# [RECORDS PROVIDED]
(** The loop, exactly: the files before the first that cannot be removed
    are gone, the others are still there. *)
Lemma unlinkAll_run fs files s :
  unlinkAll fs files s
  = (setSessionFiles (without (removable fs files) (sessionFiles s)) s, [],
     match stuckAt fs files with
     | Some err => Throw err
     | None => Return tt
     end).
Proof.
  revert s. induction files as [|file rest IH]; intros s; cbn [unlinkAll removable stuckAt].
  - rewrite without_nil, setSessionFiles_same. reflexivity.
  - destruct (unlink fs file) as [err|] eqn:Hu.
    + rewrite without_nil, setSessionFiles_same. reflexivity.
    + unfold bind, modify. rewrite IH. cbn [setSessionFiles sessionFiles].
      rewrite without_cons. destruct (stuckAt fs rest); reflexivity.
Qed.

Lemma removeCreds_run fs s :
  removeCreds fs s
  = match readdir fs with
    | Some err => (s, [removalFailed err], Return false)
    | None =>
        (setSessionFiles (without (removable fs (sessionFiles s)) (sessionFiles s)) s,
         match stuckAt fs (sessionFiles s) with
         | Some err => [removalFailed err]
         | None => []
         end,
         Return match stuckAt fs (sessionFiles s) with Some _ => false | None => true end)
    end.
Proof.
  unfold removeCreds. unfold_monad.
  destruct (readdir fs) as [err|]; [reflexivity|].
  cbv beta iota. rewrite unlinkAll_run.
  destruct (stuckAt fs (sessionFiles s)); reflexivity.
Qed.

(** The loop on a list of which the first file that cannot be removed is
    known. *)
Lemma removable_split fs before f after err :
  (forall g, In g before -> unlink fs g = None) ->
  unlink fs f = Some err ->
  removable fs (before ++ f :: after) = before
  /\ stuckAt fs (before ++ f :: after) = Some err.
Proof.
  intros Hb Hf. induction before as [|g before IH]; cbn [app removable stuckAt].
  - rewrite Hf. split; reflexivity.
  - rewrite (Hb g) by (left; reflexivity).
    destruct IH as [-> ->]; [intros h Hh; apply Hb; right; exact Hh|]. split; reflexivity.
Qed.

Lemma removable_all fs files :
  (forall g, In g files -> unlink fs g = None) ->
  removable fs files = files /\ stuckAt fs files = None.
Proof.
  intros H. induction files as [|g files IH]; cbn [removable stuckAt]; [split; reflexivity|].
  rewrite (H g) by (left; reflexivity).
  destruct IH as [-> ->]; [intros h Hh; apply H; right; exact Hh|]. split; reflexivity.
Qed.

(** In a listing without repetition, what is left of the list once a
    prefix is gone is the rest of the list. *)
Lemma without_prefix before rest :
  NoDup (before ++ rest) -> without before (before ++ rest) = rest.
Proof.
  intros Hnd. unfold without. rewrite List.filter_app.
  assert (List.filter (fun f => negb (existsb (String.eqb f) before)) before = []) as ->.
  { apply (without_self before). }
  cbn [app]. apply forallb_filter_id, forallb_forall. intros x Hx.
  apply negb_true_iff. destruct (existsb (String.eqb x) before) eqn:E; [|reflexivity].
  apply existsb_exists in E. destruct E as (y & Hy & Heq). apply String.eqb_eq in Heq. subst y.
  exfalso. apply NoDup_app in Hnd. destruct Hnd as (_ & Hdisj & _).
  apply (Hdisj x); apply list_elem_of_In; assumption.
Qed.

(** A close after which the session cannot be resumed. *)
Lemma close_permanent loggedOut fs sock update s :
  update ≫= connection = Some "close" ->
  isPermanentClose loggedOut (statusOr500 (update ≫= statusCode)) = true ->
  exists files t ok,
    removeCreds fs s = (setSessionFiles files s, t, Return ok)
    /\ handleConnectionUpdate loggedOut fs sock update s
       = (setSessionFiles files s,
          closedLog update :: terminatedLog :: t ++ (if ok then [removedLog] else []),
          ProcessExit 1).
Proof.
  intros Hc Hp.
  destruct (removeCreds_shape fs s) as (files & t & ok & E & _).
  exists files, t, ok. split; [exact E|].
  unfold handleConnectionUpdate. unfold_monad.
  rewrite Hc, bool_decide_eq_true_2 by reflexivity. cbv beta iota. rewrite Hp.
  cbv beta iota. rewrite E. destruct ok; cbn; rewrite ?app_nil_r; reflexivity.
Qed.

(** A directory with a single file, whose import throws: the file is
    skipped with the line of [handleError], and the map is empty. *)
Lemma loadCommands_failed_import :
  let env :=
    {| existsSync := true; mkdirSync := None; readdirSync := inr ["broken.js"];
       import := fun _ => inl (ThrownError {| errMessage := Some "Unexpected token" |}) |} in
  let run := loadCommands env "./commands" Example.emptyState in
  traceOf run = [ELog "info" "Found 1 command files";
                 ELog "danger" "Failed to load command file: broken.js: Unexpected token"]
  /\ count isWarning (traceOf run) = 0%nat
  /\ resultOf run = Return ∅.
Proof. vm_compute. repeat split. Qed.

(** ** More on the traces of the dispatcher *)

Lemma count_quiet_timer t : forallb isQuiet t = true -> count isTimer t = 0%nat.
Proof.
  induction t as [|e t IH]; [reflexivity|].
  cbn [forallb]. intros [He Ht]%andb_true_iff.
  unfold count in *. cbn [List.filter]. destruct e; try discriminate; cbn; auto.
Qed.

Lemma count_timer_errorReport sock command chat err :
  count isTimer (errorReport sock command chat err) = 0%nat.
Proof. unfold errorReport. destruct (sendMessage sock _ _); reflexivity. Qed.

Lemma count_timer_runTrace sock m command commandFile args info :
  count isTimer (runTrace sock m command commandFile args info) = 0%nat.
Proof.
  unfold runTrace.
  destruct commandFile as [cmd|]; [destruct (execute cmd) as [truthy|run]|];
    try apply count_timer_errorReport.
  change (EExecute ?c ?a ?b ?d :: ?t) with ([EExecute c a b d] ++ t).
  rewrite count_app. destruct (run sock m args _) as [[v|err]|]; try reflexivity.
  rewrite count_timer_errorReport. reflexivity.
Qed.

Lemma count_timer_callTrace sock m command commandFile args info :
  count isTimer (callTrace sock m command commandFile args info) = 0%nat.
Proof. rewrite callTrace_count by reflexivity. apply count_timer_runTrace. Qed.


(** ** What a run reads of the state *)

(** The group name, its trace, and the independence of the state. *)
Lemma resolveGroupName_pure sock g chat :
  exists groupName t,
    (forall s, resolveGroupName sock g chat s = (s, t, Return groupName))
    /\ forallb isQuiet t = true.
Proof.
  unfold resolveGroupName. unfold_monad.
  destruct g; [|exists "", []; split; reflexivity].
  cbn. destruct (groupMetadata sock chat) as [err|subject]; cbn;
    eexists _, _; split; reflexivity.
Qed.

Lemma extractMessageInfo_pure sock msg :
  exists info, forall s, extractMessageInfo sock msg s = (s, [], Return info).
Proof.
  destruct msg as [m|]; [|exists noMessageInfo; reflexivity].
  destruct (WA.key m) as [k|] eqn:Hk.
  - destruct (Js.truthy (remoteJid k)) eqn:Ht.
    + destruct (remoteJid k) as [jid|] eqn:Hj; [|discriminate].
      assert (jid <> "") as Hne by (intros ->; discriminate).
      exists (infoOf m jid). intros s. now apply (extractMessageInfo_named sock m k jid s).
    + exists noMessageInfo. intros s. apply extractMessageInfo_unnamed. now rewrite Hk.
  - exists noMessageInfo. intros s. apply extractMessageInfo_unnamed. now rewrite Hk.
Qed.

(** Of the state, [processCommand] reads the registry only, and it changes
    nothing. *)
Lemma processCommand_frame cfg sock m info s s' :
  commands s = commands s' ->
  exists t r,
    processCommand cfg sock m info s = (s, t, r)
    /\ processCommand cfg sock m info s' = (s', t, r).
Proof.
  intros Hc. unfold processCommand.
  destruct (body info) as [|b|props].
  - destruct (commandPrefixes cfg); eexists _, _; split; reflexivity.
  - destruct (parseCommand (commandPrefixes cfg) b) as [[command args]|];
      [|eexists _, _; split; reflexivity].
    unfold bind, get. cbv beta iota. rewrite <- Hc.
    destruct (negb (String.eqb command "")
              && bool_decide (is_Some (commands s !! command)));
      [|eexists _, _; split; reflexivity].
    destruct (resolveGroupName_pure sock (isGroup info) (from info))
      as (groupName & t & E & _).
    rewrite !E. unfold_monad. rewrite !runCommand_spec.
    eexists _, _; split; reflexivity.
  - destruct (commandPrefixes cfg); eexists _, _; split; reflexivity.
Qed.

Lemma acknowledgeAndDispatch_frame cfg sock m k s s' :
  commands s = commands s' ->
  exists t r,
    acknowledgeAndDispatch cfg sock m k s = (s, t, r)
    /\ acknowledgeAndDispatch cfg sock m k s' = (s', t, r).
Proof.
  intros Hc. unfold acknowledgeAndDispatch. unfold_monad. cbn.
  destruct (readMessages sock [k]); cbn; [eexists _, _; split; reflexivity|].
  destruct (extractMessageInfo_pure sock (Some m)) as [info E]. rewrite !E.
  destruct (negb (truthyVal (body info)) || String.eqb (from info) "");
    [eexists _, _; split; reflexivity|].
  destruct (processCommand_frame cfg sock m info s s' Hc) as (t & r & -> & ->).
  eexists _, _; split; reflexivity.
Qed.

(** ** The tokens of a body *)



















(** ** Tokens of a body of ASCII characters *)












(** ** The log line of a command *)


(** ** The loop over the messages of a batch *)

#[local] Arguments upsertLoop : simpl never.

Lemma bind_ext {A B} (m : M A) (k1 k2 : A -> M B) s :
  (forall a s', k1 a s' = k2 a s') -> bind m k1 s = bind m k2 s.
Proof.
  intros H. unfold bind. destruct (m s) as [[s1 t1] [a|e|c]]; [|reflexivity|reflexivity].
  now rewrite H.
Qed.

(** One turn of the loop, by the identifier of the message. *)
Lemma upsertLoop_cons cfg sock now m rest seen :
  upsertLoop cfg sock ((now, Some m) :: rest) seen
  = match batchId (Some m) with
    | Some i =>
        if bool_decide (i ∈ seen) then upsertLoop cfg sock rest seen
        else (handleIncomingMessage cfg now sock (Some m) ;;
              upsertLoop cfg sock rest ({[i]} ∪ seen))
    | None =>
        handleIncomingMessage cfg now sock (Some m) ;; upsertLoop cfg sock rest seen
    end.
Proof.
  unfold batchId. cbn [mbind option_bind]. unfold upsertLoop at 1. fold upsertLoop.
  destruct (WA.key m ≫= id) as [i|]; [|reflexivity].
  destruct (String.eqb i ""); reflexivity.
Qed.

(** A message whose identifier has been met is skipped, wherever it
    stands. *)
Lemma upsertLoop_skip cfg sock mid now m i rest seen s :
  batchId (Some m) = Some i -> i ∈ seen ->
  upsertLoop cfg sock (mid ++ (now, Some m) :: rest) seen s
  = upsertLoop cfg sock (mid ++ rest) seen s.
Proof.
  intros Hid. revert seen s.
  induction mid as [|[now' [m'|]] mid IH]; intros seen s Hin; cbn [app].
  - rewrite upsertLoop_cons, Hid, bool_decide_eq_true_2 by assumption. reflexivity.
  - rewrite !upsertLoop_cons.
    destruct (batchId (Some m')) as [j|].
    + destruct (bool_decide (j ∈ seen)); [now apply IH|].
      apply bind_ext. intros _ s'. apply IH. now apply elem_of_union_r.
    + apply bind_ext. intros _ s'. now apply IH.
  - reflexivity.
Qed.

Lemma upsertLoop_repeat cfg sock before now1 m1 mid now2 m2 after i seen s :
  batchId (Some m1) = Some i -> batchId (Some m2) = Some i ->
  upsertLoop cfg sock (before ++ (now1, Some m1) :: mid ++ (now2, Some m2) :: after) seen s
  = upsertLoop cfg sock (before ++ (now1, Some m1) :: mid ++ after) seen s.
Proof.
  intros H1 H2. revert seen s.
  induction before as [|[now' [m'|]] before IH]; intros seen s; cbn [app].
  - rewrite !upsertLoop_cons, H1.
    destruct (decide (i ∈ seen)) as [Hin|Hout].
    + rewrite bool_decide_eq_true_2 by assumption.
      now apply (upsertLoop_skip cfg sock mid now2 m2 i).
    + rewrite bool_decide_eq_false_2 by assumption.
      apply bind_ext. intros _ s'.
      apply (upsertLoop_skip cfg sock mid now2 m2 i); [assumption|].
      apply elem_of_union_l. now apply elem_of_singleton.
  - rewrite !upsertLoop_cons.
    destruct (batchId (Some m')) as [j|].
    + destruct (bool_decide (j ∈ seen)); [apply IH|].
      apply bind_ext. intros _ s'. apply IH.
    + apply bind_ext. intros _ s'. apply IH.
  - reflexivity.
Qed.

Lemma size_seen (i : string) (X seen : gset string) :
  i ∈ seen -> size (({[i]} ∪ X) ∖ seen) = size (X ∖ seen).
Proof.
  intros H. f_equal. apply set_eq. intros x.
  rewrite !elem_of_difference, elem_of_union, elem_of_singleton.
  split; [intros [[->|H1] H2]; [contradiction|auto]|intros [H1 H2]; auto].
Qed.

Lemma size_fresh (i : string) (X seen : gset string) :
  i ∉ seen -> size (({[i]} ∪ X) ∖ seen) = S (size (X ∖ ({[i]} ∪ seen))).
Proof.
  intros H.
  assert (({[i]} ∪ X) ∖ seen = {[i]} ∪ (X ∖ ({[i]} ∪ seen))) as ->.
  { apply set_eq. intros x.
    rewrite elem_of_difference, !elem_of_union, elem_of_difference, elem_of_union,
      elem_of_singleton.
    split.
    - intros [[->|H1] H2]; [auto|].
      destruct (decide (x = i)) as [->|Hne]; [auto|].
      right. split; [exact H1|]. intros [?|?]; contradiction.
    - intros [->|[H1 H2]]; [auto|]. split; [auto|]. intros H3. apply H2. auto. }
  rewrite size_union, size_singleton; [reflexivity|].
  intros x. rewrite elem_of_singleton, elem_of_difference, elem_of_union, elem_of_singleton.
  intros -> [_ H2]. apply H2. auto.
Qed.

# [TASK GOAL]
How many lines of the records contain "body"? Answer with the number only.

# [EXERCISE SOLUTION]
4